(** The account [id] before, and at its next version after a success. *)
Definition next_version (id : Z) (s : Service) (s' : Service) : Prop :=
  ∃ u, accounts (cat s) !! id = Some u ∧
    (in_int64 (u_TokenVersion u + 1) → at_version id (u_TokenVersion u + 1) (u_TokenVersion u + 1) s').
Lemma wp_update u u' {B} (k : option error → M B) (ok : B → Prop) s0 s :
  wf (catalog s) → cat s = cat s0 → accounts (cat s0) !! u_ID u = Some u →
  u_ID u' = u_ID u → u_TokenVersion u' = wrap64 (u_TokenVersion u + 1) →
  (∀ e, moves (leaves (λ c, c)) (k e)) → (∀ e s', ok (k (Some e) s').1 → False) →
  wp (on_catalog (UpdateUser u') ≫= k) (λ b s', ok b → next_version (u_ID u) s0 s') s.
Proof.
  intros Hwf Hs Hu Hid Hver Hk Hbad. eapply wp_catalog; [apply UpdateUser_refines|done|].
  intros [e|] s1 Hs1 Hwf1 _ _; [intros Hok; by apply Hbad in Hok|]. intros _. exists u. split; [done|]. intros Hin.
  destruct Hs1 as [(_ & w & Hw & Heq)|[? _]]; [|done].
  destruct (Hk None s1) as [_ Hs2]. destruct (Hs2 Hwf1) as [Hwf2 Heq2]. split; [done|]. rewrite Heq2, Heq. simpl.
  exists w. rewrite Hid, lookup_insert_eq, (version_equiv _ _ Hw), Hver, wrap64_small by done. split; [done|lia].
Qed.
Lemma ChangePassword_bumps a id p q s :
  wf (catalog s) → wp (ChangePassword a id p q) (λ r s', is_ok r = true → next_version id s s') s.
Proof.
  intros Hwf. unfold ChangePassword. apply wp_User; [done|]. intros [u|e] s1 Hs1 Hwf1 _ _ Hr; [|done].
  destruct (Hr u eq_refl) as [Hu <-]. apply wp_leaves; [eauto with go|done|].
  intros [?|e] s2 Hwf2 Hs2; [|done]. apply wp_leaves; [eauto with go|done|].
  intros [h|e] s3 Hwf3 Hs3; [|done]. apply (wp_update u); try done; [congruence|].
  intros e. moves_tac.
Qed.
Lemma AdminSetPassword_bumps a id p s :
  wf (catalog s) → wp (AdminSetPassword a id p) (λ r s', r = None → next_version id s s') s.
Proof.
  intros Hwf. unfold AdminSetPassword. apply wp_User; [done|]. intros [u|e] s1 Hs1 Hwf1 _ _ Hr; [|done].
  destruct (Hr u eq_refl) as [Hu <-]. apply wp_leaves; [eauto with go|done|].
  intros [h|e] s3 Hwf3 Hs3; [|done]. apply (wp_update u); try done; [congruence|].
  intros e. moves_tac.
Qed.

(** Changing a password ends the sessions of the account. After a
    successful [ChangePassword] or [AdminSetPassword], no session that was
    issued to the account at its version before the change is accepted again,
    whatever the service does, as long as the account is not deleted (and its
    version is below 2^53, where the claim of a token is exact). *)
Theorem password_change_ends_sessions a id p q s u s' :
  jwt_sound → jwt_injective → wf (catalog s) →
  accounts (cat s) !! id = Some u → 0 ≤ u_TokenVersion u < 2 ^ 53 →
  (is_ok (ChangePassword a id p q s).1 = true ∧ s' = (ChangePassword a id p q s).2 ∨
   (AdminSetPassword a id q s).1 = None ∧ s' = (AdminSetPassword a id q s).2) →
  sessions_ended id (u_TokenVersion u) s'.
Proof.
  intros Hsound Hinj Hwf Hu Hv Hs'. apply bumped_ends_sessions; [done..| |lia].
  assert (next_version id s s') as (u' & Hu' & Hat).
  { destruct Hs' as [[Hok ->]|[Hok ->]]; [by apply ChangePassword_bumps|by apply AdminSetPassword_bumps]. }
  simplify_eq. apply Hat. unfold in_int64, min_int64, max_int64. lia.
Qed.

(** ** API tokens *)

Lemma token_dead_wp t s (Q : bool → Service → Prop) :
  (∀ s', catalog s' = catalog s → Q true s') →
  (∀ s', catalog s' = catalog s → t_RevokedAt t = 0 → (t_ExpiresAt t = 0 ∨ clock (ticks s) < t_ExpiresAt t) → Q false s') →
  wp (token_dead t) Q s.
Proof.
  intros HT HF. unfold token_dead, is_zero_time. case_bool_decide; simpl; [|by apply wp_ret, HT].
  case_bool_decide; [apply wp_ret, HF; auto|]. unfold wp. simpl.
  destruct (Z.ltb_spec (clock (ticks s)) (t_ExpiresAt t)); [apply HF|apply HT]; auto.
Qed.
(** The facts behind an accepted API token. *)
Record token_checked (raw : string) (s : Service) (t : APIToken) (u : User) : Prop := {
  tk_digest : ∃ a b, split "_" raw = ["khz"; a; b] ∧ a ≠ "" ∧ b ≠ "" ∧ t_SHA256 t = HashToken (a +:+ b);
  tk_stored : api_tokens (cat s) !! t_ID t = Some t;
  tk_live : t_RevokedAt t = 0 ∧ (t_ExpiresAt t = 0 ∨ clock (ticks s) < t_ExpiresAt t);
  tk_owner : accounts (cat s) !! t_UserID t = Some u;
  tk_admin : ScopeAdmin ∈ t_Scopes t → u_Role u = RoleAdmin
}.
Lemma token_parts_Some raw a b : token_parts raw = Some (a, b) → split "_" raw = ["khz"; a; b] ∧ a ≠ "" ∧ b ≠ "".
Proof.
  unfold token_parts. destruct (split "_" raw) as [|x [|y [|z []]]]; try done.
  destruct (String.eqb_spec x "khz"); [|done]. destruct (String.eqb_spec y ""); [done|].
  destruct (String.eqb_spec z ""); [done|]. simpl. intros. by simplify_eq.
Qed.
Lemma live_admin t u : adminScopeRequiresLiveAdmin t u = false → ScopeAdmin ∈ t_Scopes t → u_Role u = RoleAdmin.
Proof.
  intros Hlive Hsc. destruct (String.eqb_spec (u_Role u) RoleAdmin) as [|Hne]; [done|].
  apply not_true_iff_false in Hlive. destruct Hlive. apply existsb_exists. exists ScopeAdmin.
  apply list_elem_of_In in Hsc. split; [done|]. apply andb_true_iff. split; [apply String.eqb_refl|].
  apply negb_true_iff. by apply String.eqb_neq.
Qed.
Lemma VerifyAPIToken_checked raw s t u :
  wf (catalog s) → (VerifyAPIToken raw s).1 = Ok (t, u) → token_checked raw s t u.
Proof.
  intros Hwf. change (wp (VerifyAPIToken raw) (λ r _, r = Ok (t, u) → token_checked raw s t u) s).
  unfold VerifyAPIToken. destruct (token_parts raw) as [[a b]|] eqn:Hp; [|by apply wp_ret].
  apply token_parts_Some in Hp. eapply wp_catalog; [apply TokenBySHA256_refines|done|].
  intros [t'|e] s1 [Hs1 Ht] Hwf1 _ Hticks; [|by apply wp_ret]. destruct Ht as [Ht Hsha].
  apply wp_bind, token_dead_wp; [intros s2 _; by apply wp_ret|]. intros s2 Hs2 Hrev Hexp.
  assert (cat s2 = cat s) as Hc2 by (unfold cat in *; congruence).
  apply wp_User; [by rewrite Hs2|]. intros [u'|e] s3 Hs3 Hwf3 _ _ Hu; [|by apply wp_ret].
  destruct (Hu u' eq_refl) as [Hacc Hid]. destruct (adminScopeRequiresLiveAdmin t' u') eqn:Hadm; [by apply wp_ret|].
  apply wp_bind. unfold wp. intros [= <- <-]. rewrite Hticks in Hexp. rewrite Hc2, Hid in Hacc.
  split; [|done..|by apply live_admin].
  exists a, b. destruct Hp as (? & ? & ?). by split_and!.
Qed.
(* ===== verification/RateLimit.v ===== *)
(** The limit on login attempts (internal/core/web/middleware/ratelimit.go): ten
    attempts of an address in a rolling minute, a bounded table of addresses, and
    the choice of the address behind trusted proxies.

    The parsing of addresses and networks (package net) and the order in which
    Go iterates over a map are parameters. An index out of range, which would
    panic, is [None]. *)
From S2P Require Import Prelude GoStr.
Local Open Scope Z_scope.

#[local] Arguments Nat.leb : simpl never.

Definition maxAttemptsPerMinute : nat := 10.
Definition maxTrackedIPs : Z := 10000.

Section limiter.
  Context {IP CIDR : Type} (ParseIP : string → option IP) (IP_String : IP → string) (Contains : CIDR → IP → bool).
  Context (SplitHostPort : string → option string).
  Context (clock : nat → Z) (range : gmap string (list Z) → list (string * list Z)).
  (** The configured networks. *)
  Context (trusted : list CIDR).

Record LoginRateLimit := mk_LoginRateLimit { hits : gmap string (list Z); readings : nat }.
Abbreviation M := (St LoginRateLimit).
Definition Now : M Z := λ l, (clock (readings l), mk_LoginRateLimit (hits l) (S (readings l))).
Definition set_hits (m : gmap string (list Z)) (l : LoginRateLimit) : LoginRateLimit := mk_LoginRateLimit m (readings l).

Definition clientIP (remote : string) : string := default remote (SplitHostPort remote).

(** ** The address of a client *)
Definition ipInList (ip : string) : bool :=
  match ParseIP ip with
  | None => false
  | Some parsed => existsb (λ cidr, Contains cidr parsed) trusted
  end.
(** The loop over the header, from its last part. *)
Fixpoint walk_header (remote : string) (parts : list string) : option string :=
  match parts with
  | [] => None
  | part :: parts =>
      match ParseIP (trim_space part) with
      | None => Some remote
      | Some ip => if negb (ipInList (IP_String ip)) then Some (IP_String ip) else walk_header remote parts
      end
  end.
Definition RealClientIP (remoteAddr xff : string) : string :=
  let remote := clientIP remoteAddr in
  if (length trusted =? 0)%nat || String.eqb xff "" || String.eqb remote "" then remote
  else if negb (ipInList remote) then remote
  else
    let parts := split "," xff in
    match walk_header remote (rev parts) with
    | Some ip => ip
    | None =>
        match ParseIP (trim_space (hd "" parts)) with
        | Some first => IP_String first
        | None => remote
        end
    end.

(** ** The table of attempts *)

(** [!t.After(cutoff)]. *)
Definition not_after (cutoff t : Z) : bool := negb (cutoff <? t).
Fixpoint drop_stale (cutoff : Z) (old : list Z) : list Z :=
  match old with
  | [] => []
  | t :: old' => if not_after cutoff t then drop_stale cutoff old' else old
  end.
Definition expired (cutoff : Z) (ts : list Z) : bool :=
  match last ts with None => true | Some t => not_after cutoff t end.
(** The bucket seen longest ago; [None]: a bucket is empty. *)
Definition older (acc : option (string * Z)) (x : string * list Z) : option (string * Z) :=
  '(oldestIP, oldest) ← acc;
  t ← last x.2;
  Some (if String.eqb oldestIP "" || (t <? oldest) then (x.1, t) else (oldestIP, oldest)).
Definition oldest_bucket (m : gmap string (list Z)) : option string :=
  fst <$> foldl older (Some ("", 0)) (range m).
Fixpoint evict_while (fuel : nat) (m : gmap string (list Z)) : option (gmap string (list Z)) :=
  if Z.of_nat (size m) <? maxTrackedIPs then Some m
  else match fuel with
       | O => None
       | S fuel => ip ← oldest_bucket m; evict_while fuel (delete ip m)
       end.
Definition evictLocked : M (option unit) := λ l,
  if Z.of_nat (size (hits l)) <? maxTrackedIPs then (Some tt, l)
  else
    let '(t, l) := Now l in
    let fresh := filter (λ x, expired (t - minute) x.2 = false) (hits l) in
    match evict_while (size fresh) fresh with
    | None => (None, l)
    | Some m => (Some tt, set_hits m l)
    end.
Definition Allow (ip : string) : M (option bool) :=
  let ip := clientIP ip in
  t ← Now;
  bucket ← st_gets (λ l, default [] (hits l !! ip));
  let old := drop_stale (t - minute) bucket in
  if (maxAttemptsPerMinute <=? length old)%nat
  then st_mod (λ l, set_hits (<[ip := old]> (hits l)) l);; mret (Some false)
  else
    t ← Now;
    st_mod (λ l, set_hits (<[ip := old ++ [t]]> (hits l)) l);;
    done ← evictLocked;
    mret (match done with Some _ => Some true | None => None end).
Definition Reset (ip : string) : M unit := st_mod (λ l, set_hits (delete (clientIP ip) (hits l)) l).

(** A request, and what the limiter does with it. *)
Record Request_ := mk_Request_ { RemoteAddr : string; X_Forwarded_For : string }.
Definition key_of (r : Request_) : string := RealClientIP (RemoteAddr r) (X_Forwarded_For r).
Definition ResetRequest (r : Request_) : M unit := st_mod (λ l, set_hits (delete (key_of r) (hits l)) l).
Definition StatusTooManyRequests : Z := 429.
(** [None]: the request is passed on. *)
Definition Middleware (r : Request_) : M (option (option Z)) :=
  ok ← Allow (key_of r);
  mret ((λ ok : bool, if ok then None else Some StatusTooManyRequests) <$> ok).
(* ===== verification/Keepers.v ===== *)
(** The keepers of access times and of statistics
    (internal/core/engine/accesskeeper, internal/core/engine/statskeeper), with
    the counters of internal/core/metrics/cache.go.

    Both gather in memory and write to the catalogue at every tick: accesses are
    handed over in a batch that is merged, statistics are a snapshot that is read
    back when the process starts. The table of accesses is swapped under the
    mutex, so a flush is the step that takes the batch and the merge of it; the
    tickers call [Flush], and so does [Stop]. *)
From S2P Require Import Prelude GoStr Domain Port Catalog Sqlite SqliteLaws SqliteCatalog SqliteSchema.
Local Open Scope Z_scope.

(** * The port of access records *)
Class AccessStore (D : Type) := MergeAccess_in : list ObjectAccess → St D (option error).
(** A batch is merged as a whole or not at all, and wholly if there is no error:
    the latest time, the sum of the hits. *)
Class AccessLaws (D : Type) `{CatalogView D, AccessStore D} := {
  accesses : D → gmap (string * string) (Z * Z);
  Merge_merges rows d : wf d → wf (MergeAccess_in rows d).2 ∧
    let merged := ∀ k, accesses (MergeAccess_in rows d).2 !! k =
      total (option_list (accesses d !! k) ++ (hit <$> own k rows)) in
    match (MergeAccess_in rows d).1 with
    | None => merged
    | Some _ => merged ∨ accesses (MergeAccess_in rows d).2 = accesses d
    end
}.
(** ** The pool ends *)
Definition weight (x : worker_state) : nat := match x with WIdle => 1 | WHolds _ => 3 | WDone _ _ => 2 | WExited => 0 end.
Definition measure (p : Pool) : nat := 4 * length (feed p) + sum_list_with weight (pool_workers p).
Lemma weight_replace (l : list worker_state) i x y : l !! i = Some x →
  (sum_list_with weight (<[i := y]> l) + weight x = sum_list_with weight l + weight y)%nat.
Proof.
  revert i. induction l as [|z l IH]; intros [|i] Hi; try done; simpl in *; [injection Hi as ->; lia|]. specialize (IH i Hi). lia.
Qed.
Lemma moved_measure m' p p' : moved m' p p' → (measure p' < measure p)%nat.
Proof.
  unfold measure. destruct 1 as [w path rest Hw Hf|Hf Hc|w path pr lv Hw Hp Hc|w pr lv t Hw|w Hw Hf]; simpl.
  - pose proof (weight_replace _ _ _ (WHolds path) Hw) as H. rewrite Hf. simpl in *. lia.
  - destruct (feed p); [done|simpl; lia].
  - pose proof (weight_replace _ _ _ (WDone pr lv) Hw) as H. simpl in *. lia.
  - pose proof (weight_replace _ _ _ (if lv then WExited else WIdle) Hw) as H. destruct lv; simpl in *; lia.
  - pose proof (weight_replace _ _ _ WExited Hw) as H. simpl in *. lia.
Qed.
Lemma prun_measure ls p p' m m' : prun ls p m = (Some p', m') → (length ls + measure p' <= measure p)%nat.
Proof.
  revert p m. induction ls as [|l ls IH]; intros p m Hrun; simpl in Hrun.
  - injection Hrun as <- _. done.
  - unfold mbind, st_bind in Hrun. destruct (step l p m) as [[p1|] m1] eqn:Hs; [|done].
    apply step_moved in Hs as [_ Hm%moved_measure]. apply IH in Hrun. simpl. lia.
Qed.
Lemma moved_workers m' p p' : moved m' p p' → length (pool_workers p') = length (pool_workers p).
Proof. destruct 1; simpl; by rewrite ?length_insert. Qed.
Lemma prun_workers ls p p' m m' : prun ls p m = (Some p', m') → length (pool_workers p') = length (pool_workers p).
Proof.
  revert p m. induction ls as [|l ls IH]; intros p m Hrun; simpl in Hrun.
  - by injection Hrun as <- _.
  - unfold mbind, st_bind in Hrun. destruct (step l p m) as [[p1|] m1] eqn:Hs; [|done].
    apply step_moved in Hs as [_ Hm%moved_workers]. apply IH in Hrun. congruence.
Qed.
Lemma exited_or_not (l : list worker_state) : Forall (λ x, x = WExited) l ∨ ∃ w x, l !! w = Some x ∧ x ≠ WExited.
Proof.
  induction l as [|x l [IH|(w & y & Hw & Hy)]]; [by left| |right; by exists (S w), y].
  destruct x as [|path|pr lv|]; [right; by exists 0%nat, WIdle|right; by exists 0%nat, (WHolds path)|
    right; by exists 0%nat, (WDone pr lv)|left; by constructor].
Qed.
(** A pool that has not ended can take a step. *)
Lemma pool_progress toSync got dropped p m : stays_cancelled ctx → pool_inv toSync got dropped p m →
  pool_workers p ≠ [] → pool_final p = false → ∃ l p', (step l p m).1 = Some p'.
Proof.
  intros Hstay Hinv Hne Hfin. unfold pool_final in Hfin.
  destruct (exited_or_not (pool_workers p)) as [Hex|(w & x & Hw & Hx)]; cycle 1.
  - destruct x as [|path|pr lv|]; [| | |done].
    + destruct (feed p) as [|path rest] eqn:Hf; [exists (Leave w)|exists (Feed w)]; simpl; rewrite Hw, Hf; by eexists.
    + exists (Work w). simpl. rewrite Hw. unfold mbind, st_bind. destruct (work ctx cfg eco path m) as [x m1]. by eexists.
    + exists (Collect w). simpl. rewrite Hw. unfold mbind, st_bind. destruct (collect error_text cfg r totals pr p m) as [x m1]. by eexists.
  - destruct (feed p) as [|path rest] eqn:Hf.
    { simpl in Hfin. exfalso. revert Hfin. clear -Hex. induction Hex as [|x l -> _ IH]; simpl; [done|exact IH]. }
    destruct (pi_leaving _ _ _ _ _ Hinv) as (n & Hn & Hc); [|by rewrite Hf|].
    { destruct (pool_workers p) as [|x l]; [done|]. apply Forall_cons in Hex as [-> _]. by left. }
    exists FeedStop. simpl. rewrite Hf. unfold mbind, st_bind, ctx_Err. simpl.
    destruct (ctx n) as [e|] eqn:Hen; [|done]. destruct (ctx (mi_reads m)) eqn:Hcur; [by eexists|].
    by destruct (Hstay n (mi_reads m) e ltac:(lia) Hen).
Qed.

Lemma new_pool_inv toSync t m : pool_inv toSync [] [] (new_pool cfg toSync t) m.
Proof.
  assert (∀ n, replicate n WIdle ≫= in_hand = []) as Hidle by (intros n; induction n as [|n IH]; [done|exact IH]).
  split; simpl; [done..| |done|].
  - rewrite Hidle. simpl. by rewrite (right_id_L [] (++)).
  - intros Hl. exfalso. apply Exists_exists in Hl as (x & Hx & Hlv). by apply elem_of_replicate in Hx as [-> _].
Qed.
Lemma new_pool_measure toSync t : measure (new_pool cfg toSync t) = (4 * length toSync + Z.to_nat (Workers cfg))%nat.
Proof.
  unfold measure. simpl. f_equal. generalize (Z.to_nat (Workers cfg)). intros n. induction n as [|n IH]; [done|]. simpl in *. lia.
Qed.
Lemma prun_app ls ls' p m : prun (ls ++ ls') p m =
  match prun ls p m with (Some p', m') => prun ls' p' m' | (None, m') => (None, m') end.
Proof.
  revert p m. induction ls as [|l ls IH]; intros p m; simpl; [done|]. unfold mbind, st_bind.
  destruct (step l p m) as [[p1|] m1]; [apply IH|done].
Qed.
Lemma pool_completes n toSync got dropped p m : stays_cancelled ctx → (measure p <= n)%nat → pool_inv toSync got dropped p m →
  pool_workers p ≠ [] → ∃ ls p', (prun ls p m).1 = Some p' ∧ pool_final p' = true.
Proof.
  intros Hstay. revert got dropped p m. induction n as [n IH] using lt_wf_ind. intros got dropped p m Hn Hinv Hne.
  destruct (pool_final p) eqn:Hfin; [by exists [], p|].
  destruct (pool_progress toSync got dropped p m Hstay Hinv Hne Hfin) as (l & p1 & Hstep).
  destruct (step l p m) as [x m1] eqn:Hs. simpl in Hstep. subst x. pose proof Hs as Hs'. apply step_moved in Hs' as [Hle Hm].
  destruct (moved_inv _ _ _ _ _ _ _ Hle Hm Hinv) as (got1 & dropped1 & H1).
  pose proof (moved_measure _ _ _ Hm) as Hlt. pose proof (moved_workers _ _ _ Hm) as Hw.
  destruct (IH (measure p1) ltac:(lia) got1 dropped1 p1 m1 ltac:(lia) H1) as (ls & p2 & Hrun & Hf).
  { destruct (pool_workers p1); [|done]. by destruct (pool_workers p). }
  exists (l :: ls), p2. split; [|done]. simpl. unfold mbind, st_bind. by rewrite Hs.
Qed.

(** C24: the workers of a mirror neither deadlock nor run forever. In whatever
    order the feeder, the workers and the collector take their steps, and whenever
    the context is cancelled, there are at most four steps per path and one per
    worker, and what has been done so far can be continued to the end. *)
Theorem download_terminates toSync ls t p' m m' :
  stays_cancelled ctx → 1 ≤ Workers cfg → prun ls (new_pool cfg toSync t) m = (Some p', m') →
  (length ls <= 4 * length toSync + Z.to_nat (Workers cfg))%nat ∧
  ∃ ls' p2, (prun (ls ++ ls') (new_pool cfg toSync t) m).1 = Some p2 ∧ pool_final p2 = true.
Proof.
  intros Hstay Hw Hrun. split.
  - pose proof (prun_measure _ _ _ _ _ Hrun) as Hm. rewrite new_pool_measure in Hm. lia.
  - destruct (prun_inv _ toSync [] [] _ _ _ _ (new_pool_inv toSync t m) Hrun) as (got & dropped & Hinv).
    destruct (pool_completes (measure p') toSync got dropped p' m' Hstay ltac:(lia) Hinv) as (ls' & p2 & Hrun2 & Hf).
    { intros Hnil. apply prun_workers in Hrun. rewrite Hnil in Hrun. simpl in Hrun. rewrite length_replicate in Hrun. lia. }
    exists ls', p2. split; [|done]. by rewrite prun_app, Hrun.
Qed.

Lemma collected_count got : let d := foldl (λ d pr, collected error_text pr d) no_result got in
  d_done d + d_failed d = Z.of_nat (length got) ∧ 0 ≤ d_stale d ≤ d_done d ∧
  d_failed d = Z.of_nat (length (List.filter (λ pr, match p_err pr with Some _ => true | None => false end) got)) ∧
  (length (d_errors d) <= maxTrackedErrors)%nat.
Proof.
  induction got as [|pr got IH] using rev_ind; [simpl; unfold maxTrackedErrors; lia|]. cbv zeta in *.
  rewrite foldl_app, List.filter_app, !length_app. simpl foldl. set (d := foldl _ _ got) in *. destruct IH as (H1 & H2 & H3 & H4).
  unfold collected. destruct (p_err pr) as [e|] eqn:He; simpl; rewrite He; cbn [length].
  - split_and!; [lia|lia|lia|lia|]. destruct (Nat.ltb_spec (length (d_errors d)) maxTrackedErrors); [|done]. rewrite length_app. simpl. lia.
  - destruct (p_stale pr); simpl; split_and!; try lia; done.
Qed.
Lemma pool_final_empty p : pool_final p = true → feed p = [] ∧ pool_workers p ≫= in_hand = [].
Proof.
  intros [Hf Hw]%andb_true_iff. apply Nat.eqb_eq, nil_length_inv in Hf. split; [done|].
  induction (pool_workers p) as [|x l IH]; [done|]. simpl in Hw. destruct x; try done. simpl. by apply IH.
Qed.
***
Action item:
Only the lines above from the one with "tk_owner : accounts" up to and including the one with "unfold token_parts. destruct" should be repeated, exactly as written.

Response area:
  tk_owner : accounts (cat s) !! t_UserID t = Some u;
  tk_admin : ScopeAdmin ∈ t_Scopes t → u_Role u = RoleAdmin
}.
Lemma token_parts_Some raw a b : token_parts raw = Some (a, b) → split "_" raw = ["khz"; a; b] ∧ a ≠ "" ∧ b ≠ "".
Proof.
  unfold token_parts. destruct (split "_" raw) as [|x [|y [|z []]]]; try done.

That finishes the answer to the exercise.